Lou and the others came rushing over to him. He was slowly sitting up when they arrived.
"You okay Buck?" Lou asked anxiously as she dropped to her knees by his side.
"Yeah." he answered, still trying to gain back the air that had been knocked out of him. "Ouch!" He winced as he tried to move his shoulders.
"What is it?" Lou asked moving to look at his back for injuries. She had to hold back a laugh when she saw the cactus needles imbedded in his shoulder and upper back.
"Cactus." he muttered as he stood, trying to brush some of the dust from his pants and wincing at the effort as the cactus needles shifted in his shoulder.
"Are ye all right, lad?" Molly asked, concern in her voice.
"Yeah. Just have a few cactus needles stuck in my shoulder."
"A few? Laddie, you've got enough needles in there to cover that large rock over there!" Ethan added as he got a glimpse of Buck's back. The boy walked over to where he had first hit the ground.
"What spooked him Buck?" Lou asked.
"I'm not sure." Buck knelt down where he had landed and looked around. He silently pointed to six or seven of the strange tracks he had followed before. He looked at Lou and they both shrugged their shoulders, Buck wincing slightly once again. Then they walked back to camp, the others following them, Buck still following the tracks until they disappeared into a cluster of rocks. Buck whistled and his horse reluctantly walked over to him. Lou checked the animal over for injuries then picketed it with hers. She then followed Buck over to his bedroll and helped him with his vest and shirt. Most of the needles pulled free with his clothes, but there were numerous left embedded in his skin even then. Lou and Molly both started pulling the needles free, Lou barely suppressing her laughter at the situation. Buck shot her a good-natured glare.
"I'm sorry Buck!" She couldn't hold her laughter back any longer. "You've got to admit, it's pretty funny!"
"Yeah, it is." he chuckled lightly.
They spent an hour pulling needles from his back and shoulder. He spent the time pulling them from his clothes, with Sean's help. When Molly felt they had finally gotten them all she borrowed Ethan's flask of Irish whiskey and, pouring a bit on to a piece of fabric, she dabbed at the hundreds of small welts and pin pricks left behind. Then he finally put his shirt back on, the tiny wounds still stinging from the alcohol.
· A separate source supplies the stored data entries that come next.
(* ===== verification/SyncTest.v ===== *)
(** * threads/kernel.cc: the synchronisation programs

    [Kernel::SyncTest] runs producers and consumers on an array, threads that meet
    at a barrier, and readers and writers.  Threads interleave at the calls of
    semaphores, locks and conditions; between two calls a thread takes one step.
    The objects are what their component promises: a semaphore is its value, a lock
    its holder, a condition the threads that wait and have not been signalled.  The
    numbers of threads and rounds, macros in the source, are parameters. *)

From S2P Require Import Prelude.

(** The loops that start threads. *)
Definition fork_all {T} (n : Z) (thread : Z -> T) : list T := (fun i => thread (Z.of_nat i)) <$> seq 0 (Z.to_nat n).

(** ** Producers and consumers *)

Module ProducerConsumer.

Definition MAX_PRODUCE_ARRAY_NUM : Z := 50.
Definition PRODUCER_NUM : Z := 1.
Definition CONSUMER_NUM : Z := 2.
Definition PRODUCE_TIMES : Z := 50.
Definition CONSUME_TIMES : Z := 25.

Inductive role : Type := Producer | Consumer.

(** The next call in the body of the loop of [Produce] or [Consume]. *)
Inductive point : Type := CallP | CallAcquire | Body | CallRelease | CallV | Done.

#[global] Instance role_eq_dec : EqDecision role.
Proof. solve_decision. Defined.
#[global] Instance point_eq_dec : EqDecision point.
Proof. solve_decision. Defined.

(** [i] is the loop variable. *)
Record Thread : Type := mkThread { kind : role; which : Z; pc : point; i : Z }.

(** The globals, and what has been produced and consumed: by whom, and which item. *)
Record State : Type := mkState {
  isFull : Z; isEmpty : Z; produceArrayLock : option nat; high : Z; low : Z; produceArray : list Z;
  threads : list Thread; produced : list (Z * Z); consumed : list (Z * Z) }.

Section programs.
(** [times]: the bound of the loop. *)
Context (times : role -> Z).

Definition loop (th : Thread) (n : Z) : Thread :=
  mkThread (kind th) (which th) (if bool_decide (n < times (kind th)) then CallP else Done) n.
Definition goto (th : Thread) (p : point) : Thread := mkThread (kind th) (which th) p (i th).

Definition set_thread (s : State) (t : nat) (th : Thread) : State :=
  mkState (isFull s) (isEmpty s) (produceArrayLock s) (high s) (low s) (produceArray s) (<[t := th]> (threads s))
    (produced s) (consumed s).
Definition set_sems (s : State) (f e : Z) : State :=
  mkState f e (produceArrayLock s) (high s) (low s) (produceArray s) (threads s) (produced s) (consumed s).
Definition set_lock (s : State) (l : option nat) : State :=
  mkState (isFull s) (isEmpty s) l (high s) (low s) (produceArray s) (threads s) (produced s) (consumed s).

(** What is done with the lock held. *)
Definition Produce_body (s : State) (th : Thread) : res State :=
  a ← aset (produceArray s) (high s) (i th);
  Ok (mkState (isFull s) (isEmpty s) (produceArrayLock s) (i32 (high s + 1)) (low s) a (threads s)
        (produced s ++ [(which th, i th)]) (consumed s)).
Definition Consume_body (s : State) (th : Thread) : res State :=
  let l := i32 (low s + 1) in
  x ← aget (produceArray s) l;
  Ok (mkState (isFull s) (isEmpty s) (produceArrayLock s) (high s) l (produceArray s) (threads s)
        (produced s) (consumed s ++ [(which th, x)])).

(** One step of [Produce] or [Consume] in thread [t]; [None]: blocked, or it has
    returned. *)
Definition step (t : nat) (s : State) : res (option State) :=
  match threads s !! t with
  | None => Ok None
  | Some th =>
      match pc th with
      | CallP =>
          match kind th with
          | Producer =>
              if bool_decide (isEmpty s = 0) then Ok None
              else Ok (Some (set_thread (set_sems s (isFull s) (i32 (isEmpty s - 1))) t (goto th CallAcquire)))
          | Consumer =>
              if bool_decide (isFull s = 0) then Ok None
              else Ok (Some (set_thread (set_sems s (i32 (isFull s - 1)) (isEmpty s)) t (goto th CallAcquire)))
          end
      | CallAcquire =>
          match produceArrayLock s with
          | Some _ => Ok None
          | None => Ok (Some (set_thread (set_lock s (Some t)) t (goto th Body)))
          end
      | Body =>
          s ← (match kind th with Producer => Produce_body s th | Consumer => Consume_body s th end);
          Ok (Some (set_thread s t (goto th CallRelease)))
      | CallRelease =>
          _ ← ASSERT (bool_decide (produceArrayLock s = Some t));
          Ok (Some (set_thread (set_lock s None) t (goto th CallV)))
      | CallV =>
          match kind th with
          | Producer => Ok (Some (set_thread (set_sems s (i32 (isFull s + 1)) (isEmpty s)) t (loop th (i th + 1))))
          | Consumer => Ok (Some (set_thread (set_sems s (isFull s) (i32 (isEmpty s + 1))) t (loop th (i th + 1))))
          end
      | Done => Ok None
      end
  end.

(** [MyProducerConsumer1] up to the loop that waits for the threads. *)
Definition MyProducerConsumer1 (size producers consumers : Z) : State :=
  mkState 0 size None 0 (-1) (replicate (Z.to_nat size) (-1))
    (fork_all producers (fun w => loop (mkThread Producer w CallP 0) 0) ++
     fork_all consumers (fun w => loop (mkThread Consumer w CallP 0) 0)) [] [].

(** Some thread takes a step. *)
Definition tstep (s s' : State) : Prop := exists t, step t s = Ok (Some s').

End programs.

(** The macros of the source. *)
Definition source_times (r : role) : Z := match r with Producer => PRODUCE_TIMES | Consumer => CONSUME_TIMES end.

End ProducerConsumer.

(** ** A barrier *)

Module BarrierTest.

Definition TEST_THREAD_NUM : Z := 5.
Definition BARRIER_NUM : Z := 5.

(** [testBarrier]; [InWait]: in [Condition::Wait] until it is signalled, [Relock]:
    before the [Acquire] at the end of it. *)
Inductive point : Type := CallAcquire | Before | CallBarrier | InWait | Relock | After | CallRelease | Done.

#[global] Instance point_eq_dec : EqDecision point.
Proof. solve_decision. Defined.

(** [output]: what the threads have printed, 1 before the barrier and 2 after it. *)
Record State : Type := mkState {
  barrierMutex : option nat; barrierNum : Z; waiting : list nat; threads : list point; output : list (nat * Z) }.

Definition goto (s : State) (t : nat) (p : point) : State :=
  mkState (barrierMutex s) (barrierNum s) (waiting s) (<[t := p]> (threads s)) (output s).
Definition set_lock (s : State) (l : option nat) : State :=
  mkState l (barrierNum s) (waiting s) (threads s) (output s).
Definition print (s : State) (t : nat) (x : Z) : State :=
  mkState (barrierMutex s) (barrierNum s) (waiting s) (threads s) (output s ++ [(t, x)]).

(** [Condition::Barrier]: the last thread wakes the others, which are then about to
    take the lock again; the others wait and give up the lock. *)
Definition Barrier (s : State) (t : nat) : res State :=
  let n := i32 (barrierNum s + 1) in
  let held := bool_decide (barrierMutex s = Some t) in
  if bool_decide (n = BARRIER_NUM) then
    _ ← ASSERT (bool_decide (waiting s = []) || held);
    Ok (goto (mkState (barrierMutex s) n [] (foldr (fun w l => <[w := Relock]> l) (threads s) (waiting s)) (output s)) t After)
  else
    _ ← ASSERT held;
    Ok (goto (mkState None n (waiting s ++ [t]) (threads s) (output s)) t InWait).

Definition step (t : nat) (s : State) : res (option State) :=
  match threads s !! t with
  | None => Ok None
  | Some CallAcquire =>
      match barrierMutex s with Some _ => Ok None | None => Ok (Some (goto (set_lock s (Some t)) t Before)) end
  | Some Before => Ok (Some (goto (print s t 1) t CallBarrier))
  | Some CallBarrier => s ← Barrier s t; Ok (Some s)
  | Some InWait => Ok None
  | Some Relock =>
      match barrierMutex s with Some _ => Ok None | None => Ok (Some (goto (set_lock s (Some t)) t After)) end
  | Some After => Ok (Some (goto (print s t 2) t CallRelease))
  | Some CallRelease =>
      _ ← ASSERT (bool_decide (barrierMutex s = Some t)); Ok (Some (goto (set_lock s None) t Done))
  | Some Done => Ok None
  end.

(** [MyBarrier] up to the loop that waits for the threads. *)
Definition MyBarrier (n : Z) : State := mkState None 0 [] (fork_all n (fun _ => CallAcquire)) [].

Definition tstep (s s' : State) : Prop := exists t, step t s = Ok (Some s').

End BarrierTest.

(** ** Readers and writers *)

Module ReaderWriter.

Definition READER_NUM : Z := 5.
Definition WRITER_NUM : Z := 3.
Definition READ_CONTENT_SIZE : Z := 100.

(** The points of [MyReader] and then of [MyWriter]. *)
Inductive point : Type :=
| RAcquire | REnter | RAcquireW | RRelease | RRead | RAcquire2 | RLeave | RReleaseW | RRelease2
| WAcquire | WWrite | WRelease
| Done.

#[global] Instance point_eq_dec : EqDecision point.
Proof. solve_decision. Defined.

Record Thread : Type := mkThread { which : Z; pc : point; i : Z }.

(** [reads] records what readers have read: the position and the value. *)
Record State : Type := mkState {
  wLock : option nat; rwMutex : option nat; readerCount : Z; readContent : list Z; threads : list Thread; reads : list (Z * Z) }.

Definition goto (s : State) (t : nat) (th : Thread) (p : point) : State :=
  mkState (wLock s) (rwMutex s) (readerCount s) (readContent s) (<[t := mkThread (which th) p (i th)]> (threads s)) (reads s).
(** The end of the loop body; [p]: its start. *)
Definition next (s : State) (t : nat) (th : Thread) (p : point) : State :=
  let n := i th + 1 in
  mkState (wLock s) (rwMutex s) (readerCount s) (readContent s)
    (<[t := mkThread (which th) (if bool_decide (n < which th + 10) then p else Done) n]> (threads s)) (reads s).
Definition set_w (s : State) (l : option nat) : State :=
  mkState l (rwMutex s) (readerCount s) (readContent s) (threads s) (reads s).
Definition set_rw (s : State) (l : option nat) : State :=
  mkState (wLock s) l (readerCount s) (readContent s) (threads s) (reads s).
Definition set_count (s : State) (n : Z) : State :=
  mkState (wLock s) (rwMutex s) n (readContent s) (threads s) (reads s).

(** [Lock::Acquire] and [Lock::Release] on one of the locks. *)
Definition acquire (l : option nat) (s : State) : res (option State) := match l with Some _ => Ok None | None => Ok (Some s) end.
Definition release (l : option nat) (t : nat) (s : State) : res (option State) :=
  _ ← ASSERT (bool_decide (l = Some t)); Ok (Some s).

Definition MyReader (t : nat) (th : Thread) (s : State) : res (option State) :=
  match pc th with
  | RAcquire => acquire (rwMutex s) (goto (set_rw s (Some t)) t th REnter)
  | REnter =>
      let s := set_count s (i32 (readerCount s + 1)) in
      Ok (Some (goto s t th (if bool_decide (readerCount s = 1) then RAcquireW else RRelease)))
  | RAcquireW => acquire (wLock s) (goto (set_w s (Some t)) t th RRelease)
  | RRelease => release (rwMutex s) t (goto (set_rw s None) t th RRead)
  | RRead =>
      x ← aget (readContent s) (i th);
      Ok (Some (goto (mkState (wLock s) (rwMutex s) (readerCount s) (readContent s) (threads s) (reads s ++ [(i th, x)])) t th RAcquire2))
  | RAcquire2 => acquire (rwMutex s) (goto (set_rw s (Some t)) t th RLeave)
  | RLeave =>
      let s := set_count s (i32 (readerCount s - 1)) in
      Ok (Some (goto s t th (if bool_decide (readerCount s = 0) then RReleaseW else RRelease2)))
  | RReleaseW => release (wLock s) t (goto (set_w s None) t th RRelease2)
  | RRelease2 => release (rwMutex s) t (next (set_rw s None) t th RAcquire)
  | _ => Ok None
  end.

Definition MyWriter (t : nat) (th : Thread) (s : State) : res (option State) :=
  match pc th with
  | WAcquire => acquire (wLock s) (goto (set_w s (Some t)) t th WWrite)
  | WWrite =>
      _ ← aget (readContent s) (i th);
      a ← aset (readContent s) (i th) (i32 (i th * 2 + 1));
      Ok (Some (goto (mkState (wLock s) (rwMutex s) (readerCount s) a (threads s) (reads s)) t th WRelease))
  | WRelease => release (wLock s) t (next (set_w s None) t th WAcquire)
  | _ => Ok None
  end.

Definition step (t : nat) (s : State) : res (option State) :=
  match threads s !! t with
  | None => Ok None
  | Some th =>
      match pc th with
      | WAcquire | WWrite | WRelease => MyWriter t th s
      | _ => MyReader t th s
      end
  end.

(** [MyReaderWriter] up to the loop that waits for the threads. *)
Definition MyReaderWriter (readers writers : Z) : State :=
  mkState None None 0 (fork_all READ_CONTENT_SIZE (fun k => k + 1))
    (fork_all readers (fun w => mkThread w RAcquire w) ++ fork_all writers (fun w => mkThread w WAcquire w)) [].

Definition tstep (s s' : State) : Prop := exists t, step t s = Ok (Some s').

End ReaderWriter.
Bridget and Margaret served up supper and the singing began soon after. Patrick had Buck play the two songs he had learned that afternoon and despite the fact that several of his muscles were stiffening from the fall, they all told him he played them very well.
When it was decided it was time to retire Buck remained sitting up on his bedroll. He had decided to stay up for the night, determined to find out just what these little people were by catching them in the action.
"You okay?" Lou whispered.
"Yeah, I'm fine. Just not sleepy yet. Go on to sleep, I'll be fine." he whispered back. Then he settled in for the wait.
Buck jerked awake. He was sitting, the least damaged shoulder propped against a tree at the encampment's edge. He hadn't realized he had fallen asleep, and he checked the stars to see how long he had been out. From the locations of easily identifiable constellations, he figured that at most he'd dozed for about a half an hour. Then he realized that something had awoken him. He scanned the camp quietly, keeping his movements to a minimum, his ears tuned in to the night sounds. He picked up the sounds of snoring coming from Ethan's wagon. Lou shifted nearby. And a slight rustling sound came from the furthest wagon. He concentrated on that noise.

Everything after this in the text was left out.